Roma o Torino: pedaggio o limitazioni per l’ingresso in città

Nuove regole per ridurre l’inquinamento delle aree metropolitane delle due grandi città

A Torino e Roma entreranno in vigore nuove regole per ridurre l’inquinamento atmosferico e incentivare i mezzi pubblici.

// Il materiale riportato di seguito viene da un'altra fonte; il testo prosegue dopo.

(** ** The operations *)

(** Whether the lock was set, and the lock as it is then. *)
Definition add_lock (new_lock : ceph_filelock) (wait_on_fail replay : bool) : M ceph_lock_state_t (bool * ceph_filelock) :=
  '(overlapping_locks, neighbor_locks) ← gets (get_overlapping_locks new_lock true);
  '(overlapping_locks, self_overlapping_locks) ← split_by_owner new_lock overlapping_locks;
  let wait : M ceph_lock_state_t (bool * ceph_filelock) :=
    _ ← (if wait_on_fail && negb replay then modify (λ s, with_waiting (insert_waiting (fl_start new_lock) new_lock (waiting_locks s)) s)
         else mret tt);
    mret (false, new_lock) in
  let set : M ceph_lock_state_t (bool * ceph_filelock) :=
    _ ← remove_waiting new_lock;
    new_lock ← adjust_locks self_overlapping_locks new_lock neighbor_locks;
    _ ← hold new_lock;
    mret (true, new_lock) in
  '(ret, new_lock) ←
    (if negb (bool_decide (overlapping_locks = [])) then
       if CEPH_LOCK_EXCL =? fl_type new_lock then wait
       else
         blocking ← contains_exclusive_lock overlapping_locks;
         match blocking with Some _ => wait | None => set end
     else set);
  _ ← (if (ret : bool) then count_up 1 (fl_client new_lock)
       else if wait_on_fail && negb replay then modify (λ s,
         with_waiting_counts (map_put (client_waiting_lock_counts s) (fl_client new_lock)
           (s32 (count_of (client_waiting_lock_counts s) (fl_client new_lock) + 1))) s)
       else mret tt);
  mret (ret, new_lock).

(** The first lock that blocks, or the lock with the type [UNLOCK]. *)
Definition look_for_lock (testing_lock : ceph_filelock) : M ceph_lock_state_t ceph_filelock :=
  '(overlapping_locks, _) ← gets (get_overlapping_locks testing_lock false);
  '(overlapping_locks, _) ← split_by_owner testing_lock overlapping_locks;
  match overlapping_locks with
  | i :: _ =>
      if CEPH_LOCK_EXCL =? fl_type testing_lock then at_ i
      else
        blocking ← contains_exclusive_lock overlapping_locks;
        match blocking with
        | Some l => mret l
        | None => mret (with_type CEPH_LOCK_UNLOCK testing_lock)
        end
  | [] => mret (with_type CEPH_LOCK_UNLOCK testing_lock)
  end.

(** One lock of the owner that is cut by a removal. *)
Definition cut_lock (removal_lock : ceph_filelock) (i : Z) : M ceph_lock_state_t unit :=
  let remove_to_end := 0 =? fl_length removal_lock in
  let removal_start := fl_start removal_lock in
  let removal_end := u64 (u64 (removal_start + fl_length removal_lock) - 1) in
  old ← at_ i;
  let old_lock_end := u64 (u64 (fl_start old + fl_length old) - 1) in
  let c := fl_client old in
  let shrink_or_erase :=
    if fl_start old <? removal_start then set_node_length i (u64 (removal_start - fl_start old))
    else _ ← erase_node i; count_up (-1) c in
  _ ← (if remove_to_end then shrink_or_erase
       else if 0 =? fl_length old then
         _ ← hold (with_start (u64 (removal_end + 1)) old);
         _ ← count_up 1 c;
         shrink_or_erase
       else
         _ ← (if old_lock_end >? removal_end then
                let start := u64 (removal_end + 1) in
                _ ← hold (with_length (u64 (u64 (old_lock_end - start) + 1)) (with_start start old));
                count_up 1 c
              else mret tt);
         shrink_or_erase);
  drop_zero_count c.

Fixpoint cut_locks (removal_lock : ceph_filelock) (iters : list Z) : M ceph_lock_state_t unit :=
  match iters with
  | [] => mret tt
  | i :: iters => _ ← cut_lock removal_lock i; cut_locks removal_lock iters
  end.

Definition remove_lock (removal_lock : ceph_filelock) : M ceph_lock_state_t unit :=
  '(overlapping_locks, _) ← gets (get_overlapping_locks removal_lock false);
  '(_, self_overlapping_locks) ← split_by_owner removal_lock overlapping_locks;
  cut_locks removal_lock self_overlapping_locks.

Definition remove_all_from (client : Z) (s : ceph_lock_state_t) : bool * ceph_lock_state_t :=
  let '(cleared_any, s) :=
    if map_count (client_held_lock_counts s) client then
      (true, with_held_counts (map_del (client_held_lock_counts s) client)
               (with_held (filter (λ n, fl_client (n_second n) ≠ client) (held_locks s)) s))
    else (false, s) in
  if map_count (client_waiting_lock_counts s) client then
    (cleared_any, with_waiting_counts (map_del (client_waiting_lock_counts s) client)
                    (with_waiting (filter (λ p, fl_client p.2 ≠ client) (waiting_locks s)) s))
  else (cleared_any, s).

Definition no_locks : ceph_lock_state_t := LockState [] 0 [] [] [].
Lemma adjust_same m N s : tidy s → m ∈ held_locks s → lock_ok N → overlap (n_second m) N →
  fl_type (n_second m) = fl_type N →
  adjust_old (0 =? fl_length N) (n_id m) N s =
  Ok (hull N (n_second m), dropped (fl_client (n_second m)) (minus m s)).
Proof.
  intros Ht Hm HN [O1 O2] Hty. destruct (ba_node _ _ (td_basic _ Ht) m Hm) as [_ [M1 M2 M3 _]].
  destruct HN as [N1 N2 N3 _]. unfold LIMIT in *.
  unfold adjust_old. cbv zeta. unfold mbind at 1, M_bind at 1. rewrite (at_ok s m (td_basic _ Ht) Hm).
  set (l := n_second m) in *. rewrite Hty, Z.eqb_refl. unfold hull.
  rewrite (Z.eqb_sym 0 (fl_length N)), (Z.eqb_sym 0 (fl_length l)).
  assert ((if fl_start N <? fl_start l then fl_start N else fl_start l) = Z.min (fl_start l) (fl_start N)) as Hmin.
  { destruct (Z.ltb_spec (fl_start N) (fl_start l)); lia. }
  destruct ((fl_length N =? 0) || (fl_length l =? 0)) eqn:E.
  - unfold mbind, M_bind, erase_node, modify at 1, count_up, modify at 1. cbn [mret M_ret].
    rewrite Hmin. fold l. rewrite dropped_run. done.
  - apply orb_false_iff in E as [EN%Z.eqb_neq EM%Z.eqb_neq].
    rewrite (u64_small (fl_start l + fl_length l)), (u64_small (fl_start l + fl_length l - 1)) by lia.
    rewrite (u64_small (fl_start N + fl_length N)), (u64_small (fl_start N + fl_length N - 1)) by lia.
    rewrite min_if. unfold mbind, M_bind, erase_node, modify at 1, count_up, modify at 1. cbn [mret M_ret].
    assert ((if fl_start N + fl_length N - 1 >? fl_start l + fl_length l - 1 then fl_start N + fl_length N - 1 else fl_start l + fl_length l - 1)
            = Z.max (fl_start N + fl_length N) (fl_start l + fl_length l) - 1) as ->.
    { rewrite Z.gtb_ltb. destruct (Z.ltb_spec (fl_start l + fl_length l - 1) (fl_start N + fl_length N - 1)); lia. }
    set (e := Z.max _ _) in *. assert (0 < e <= 2147483648) as He by lia.
    assert (Z.min (fl_start l) (fl_start N) < e) as Hs by lia. assert (0 <= Z.min (fl_start l) (fl_start N)) by lia.
    rewrite (s32_small (e - 1)) by (unfold is_s32; lia). rewrite (u64_small (e - 1)) by lia. rewrite (u64_small (e - 1 - _)) by lia.
    replace (e - 1 - Z.min (fl_start l) (fl_start N) + 1) with (e - Z.min (fl_start l) (fl_start N)) by lia. rewrite (u64_small (e - _)) by lia.
    fold l. by rewrite dropped_run.
Qed.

Per la città piemontese, il tavolo di coordinamento istituito alla Città Metropolitana ha preso la decisione di realizzare un nuovo pacchetto di norme volte al finanziamento sistematico del Tpl e alla promozione della mobilità pedonale e ciclabile. Oltre a questo, sono stati realizzati degli incentivi per la sostituzione dei veicoli commerciali datati e un fondo per garantire il trasporto pubblico senza alcun costo. Il blocco per i veicoli maggiormente inquinanti sarà dal lunedì al venerdì per tutti i diesel fino agli Euro3 dalle 8.30 alle 18.30. Sono 33 i comuni interessati, 285.000 veicoli coinvolti, che emettono circa il 26% della quantità di biossido di azoto e il 9% di emissioni di PM10. Verranno discussi anche l’abolizione dei caselli sulla tangenziale che a Beinasco e Settimo creano blocchi alla circolazione e nuove misure per quando riguarda il riscaldamento degli edifici.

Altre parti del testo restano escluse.